On October 13, 1950, North Korean Government moved to Kanggye, a remote village ringed by protective mountains near the Yalu River. It was from Kanggye that, almost 80 years before, groups of fierce North Korean tiger hunters had been summoned by the Yi Dynasty in Seoul to help fight invading American marines and sailors, and it would be at Kanggye where Kim Il Sung turned and made his stand against Western and South Korean forces.
From Antung on the north side of the Yalu River along the Korea-China border, Peng Dehuai sent the first train load of Chinese soldiers, the 334th Regiment, the 112th Division, the 38th Field Army, across the Yalu. Marching bands and school children gave the soldiers a fine farewell. Soon after, the 42nd Field Army crossed the Yalu at Manpojin. Peng's advance army was designated as the 13th Army Group under Gen. Li Tianyu.
The 13th Army Group was ordered to stop MacArthur at a line just north of Chungchon River. Another field army, the 42nd, would move into regions east of the 13th to protect its flank and Kanggye, the temporary capital of North Korea. Two additional Chinese field armies, the 50th and the 66th, would move into Korea to reinforce the advance units. The latter armies would be designated as the 9th Army Group, under Gen. Song Shilun. Peng had a total of 380,000 men under his control. Amazingly, the advance units crossed the Yalu undetected by MacArthur. The Chinese intelligence monitored the American radio traffic and no signal noted the massive river crossings.

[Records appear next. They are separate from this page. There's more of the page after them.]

(** The last requirement on a promise of a call that was cancelled is not discharged. *)
Lemma abandon_ok t g p h : good (grant h t) g p -> h ∈ implicit g -> h ∉ given g -> required (grant h t) g p h = 1 ->
  good (ref h t) (without h g) p.
Proof.
  intros [G1 [P1 P2 P3 P4 P5 [P6 P7]] [] G4 G5] Hi Hng Hr.
  destruct (P3 h Hi) as [_ Hs0]. assert (Hz : tokens (cell_held p) h = 0 /\ tokens (owed t) h = 0 /\ decrements h p = 0).
  { unfold required, owing in Hr. cbn [grant ref owe owed] in Hr. rewrite tokens_cons, ind_yes in Hr by done. rewrite Hs0 in Hr.
    pose proof (tokens_nonneg (cell_held p) h). pose proof (tokens_nonneg (owed t) h). destruct (P7 h) as [? _]. lia. }
  destruct Hz as (Z1 & Z2 & Z3). assert (Hout : h ∉ cell_held p ++ owed t).
  { intros [Hin|Hin]%elem_of_app; apply tokens_in in Hin; lia. }
  split; try done.
  - eapply heap_good_ext; [exact G1|cbn; set_solver|done|]. intros q Hq. unfold required, owing. cbn [grant ref owe owed].
    rewrite tokens_cons, ind_no; [done|]. cbn in Hq. set_solver.
  - split; cbn [known implicit without given]; try done.
    + intros q Hq. apply elem_of_difference. split; [apply P2; cbn in *; set_solver|]. intros ->%elem_of_singleton. done.
    + intros q [Hq Hqh]%elem_of_difference. destruct (P3 q Hq). set_solver.
    + set_solver.
    + intros a c q Ha Hc. apply elem_of_difference. split; [by eapply P5|]. intros ->%elem_of_singleton. apply Hout, elem_of_app. left.
      unfold cell_held. rewrite (cells_list_delete _ _ _ Ha). cbn. unfold cell_refs. rewrite Hc. left.
    + split; [done|]. intros q. destruct (P7 q) as (D1 & D2 & D3). split_and!; [done|done|]. intros Hq. apply elem_of_difference.
      split; [by apply D3|]. intros ->%elem_of_singleton. apply D2 in Hq. lia.
Qed.
(* ===== verification/CompletionsRpc.v ===== *)
(** A round-trip call keeps the invariant of a process with completions.

    [rpc_internal] step by step: the states of the completions, their futures and
    requirements, the dormant callbacks of the operation event, and then either the source
    event or the cancellation of all of it. *)
From S2P Require Import Prelude FutureCore FutureInvariant FutureUpdates FutureSafety FutureSystem FutureFrame DistObject Completions CompletionsHeap CompletionsInvariant CompletionsCalls.

Module CompletionsRpc.
Import Futures Invariant Updates Operations System Frame Completions CompletionsHeap CompletionsInvariant CompletionsCalls.

Ltac same := split; cbn -[sum]; solve_Permutation.

(** Ghosts in which the promises of users and what was observed stay. *)
Record adjusts (g g' : ghost) : Prop := {
  ad_mine : forall h, h ∈ known g -> h ∉ implicit g -> h ∈ known g' /\ h ∉ implicit g' /\ share_of h g' = share_of h g;
  ad_flights : flights g' = flights g; ad_given : given g' = given g; ad_registered : registered g' = registered g
}.
Record grows (g g' : ghost) : Prop := { gr_adjusts : adjusts g g'; gr_implicit : implicit g ⊆ implicit g' }.

Lemma adjusts_refl g : adjusts g g.
Proof. by split. Qed.
(* ===== verification/CompletionsSystem.v ===== *)
(** Processes with completions: what holds in every state that they reach.

    User code, round-trip calls, the answers of recipients and bursts are calls of one type;
    a state is a process with what was observed of it.  No call touches memory that
    was freed, requirements on promises are exactly those that somebody will discharge, and
    when nothing is under way everything that was registered has happened. *)
From S2P Require Import Prelude FutureCore FutureInvariant FutureUpdates FutureSafety FutureSystem FutureFrame DistObject Completions CompletionsHeap CompletionsInvariant CompletionsCalls CompletionsRpc.

Module CompletionsSystem.
Import Futures Invariant Updates Operations System Frame Completions CompletionsHeap CompletionsInvariant CompletionsCalls CompletionsRpc.

(** * Calls *)

(** Each call comes with the personas that are active with its thread. *)
Inductive call :=
  | User (a : action)
  | Rpc (active : gset positive) (current : positive) (op_void : bool) (cxs : list cx) (throws : bool)
  | Answer (active : gset positive) (i : nat) (copyable : bool) (vals : val)
  | Burst (active : gset positive) (per : positive) (s : slot).

(** [mine] are the promises that users made and [share] what they still require of them; [given] are
    the futures that calls returned, by their promises; [registered] the functions that
    calls took. *)
Record state := mk_state {
  proc : process; mine : gset hid; share : gmap hid Z; given : gset hid; registered : list (positive * Z)
}.

Definition share_of (h : hid) (s : state) : Z := default 0 (share s !! h).

Definition promises (cxs : list cx) : list hid := omap (fun c => match c with PromiseCx _ _ h => Some h | _ => None end) cxs.

Definition put_roots (l : list hid) (p : process) : process := put_program (with_roots (program p) l) p.

(** User code runs outside of the loops that deplete the queue of active futures, or in a callback. *)
Definition can_call (p : process) : bool :=
  match running (program p), active (heap_of p) with None, Some _ => false | _, _ => true end.

(** What types guarantee: promises are operated on through promises of users. *)
Definition possible (c : call) (s : state) : bool :=
  match c with
  | User a => match effect a with Some (h, _) => bool_decide (h ∈ mine s) | None => true end
  | Rpc _ _ _ cxs _ => forallb well_typed cxs && forallb (fun h => bool_decide (h ∈ mine s)) (promises cxs) && can_call (proc s)
  | Answer _ _ _ _ | Burst _ _ _ => can_call (proc s)
  end.

(** Users fulfill no more than what they required. *)
Definition proper (c : call) (s : state) : bool :=
  match c with
  | User (FulfillAnonymous h n) => n <=? share_of h s
  | User (FulfillResult h _) | User (Finalize h) => 1 <=? share_of h s
  | _ => true
  end.

Definition observe_user (a : action) (s : state) (x : system) : state :=
  let p := put_program x (proc s) in
  match a with
  | NewPromise _ deps =>
      let h := next_h (heap_of (proc s)) in mk_state p ({[h]} ∪ mine s) (<[h := deps]> (share s)) (given s) (registered s)
  | _ =>
      match effect a with
      | Some (h, n) => mk_state p (mine s) (<[h := share_of h s + n]> (share s)) (given s) (registered s)
      | None => mk_state p (mine s) (share s) (given s) (registered s)
      end
  end.

Definition observe_rpc (cxs : list cx) (s : state) (r : outcome * process) : state :=
  match r with
  | (Returned futs, p) =>
      mk_state (put_roots (futs ++ roots (program p)) p) (mine s) (share s) (list_to_set futs ∪ given s) (registered s ++ rpc_fns cxs)
  | (Thrown, p) => mk_state p (mine s) (share s) (given s) (registered s)
  end.

Definition put_proc (p : process) (s : state) : state := mk_state p (mine s) (share s) (given s) (registered s).

Section Calls.
Context (seq_build : bool) (triv : hid -> bool).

War left little time for us to grieve at my sister’s lost innocence or to console her, or to heal. That October 14, the South Korean troops in Hamhung were burying anti-tank mines in the road leading to Sung-san during the night and waited for the enemy tanks rumbling in our direction. These were the same tanks spotted by the scouting jeep earlier. Early in the morning, three light tanks approached Sung-san. The lead tank hit a mine and burst into flames. One of the crewmembers managed to get out and tried to escape, and the South Koreans gunned him down. The remaining two tanks turned around and fled northward. We were happy to see the South Korean troops, but there was no formal welcoming party.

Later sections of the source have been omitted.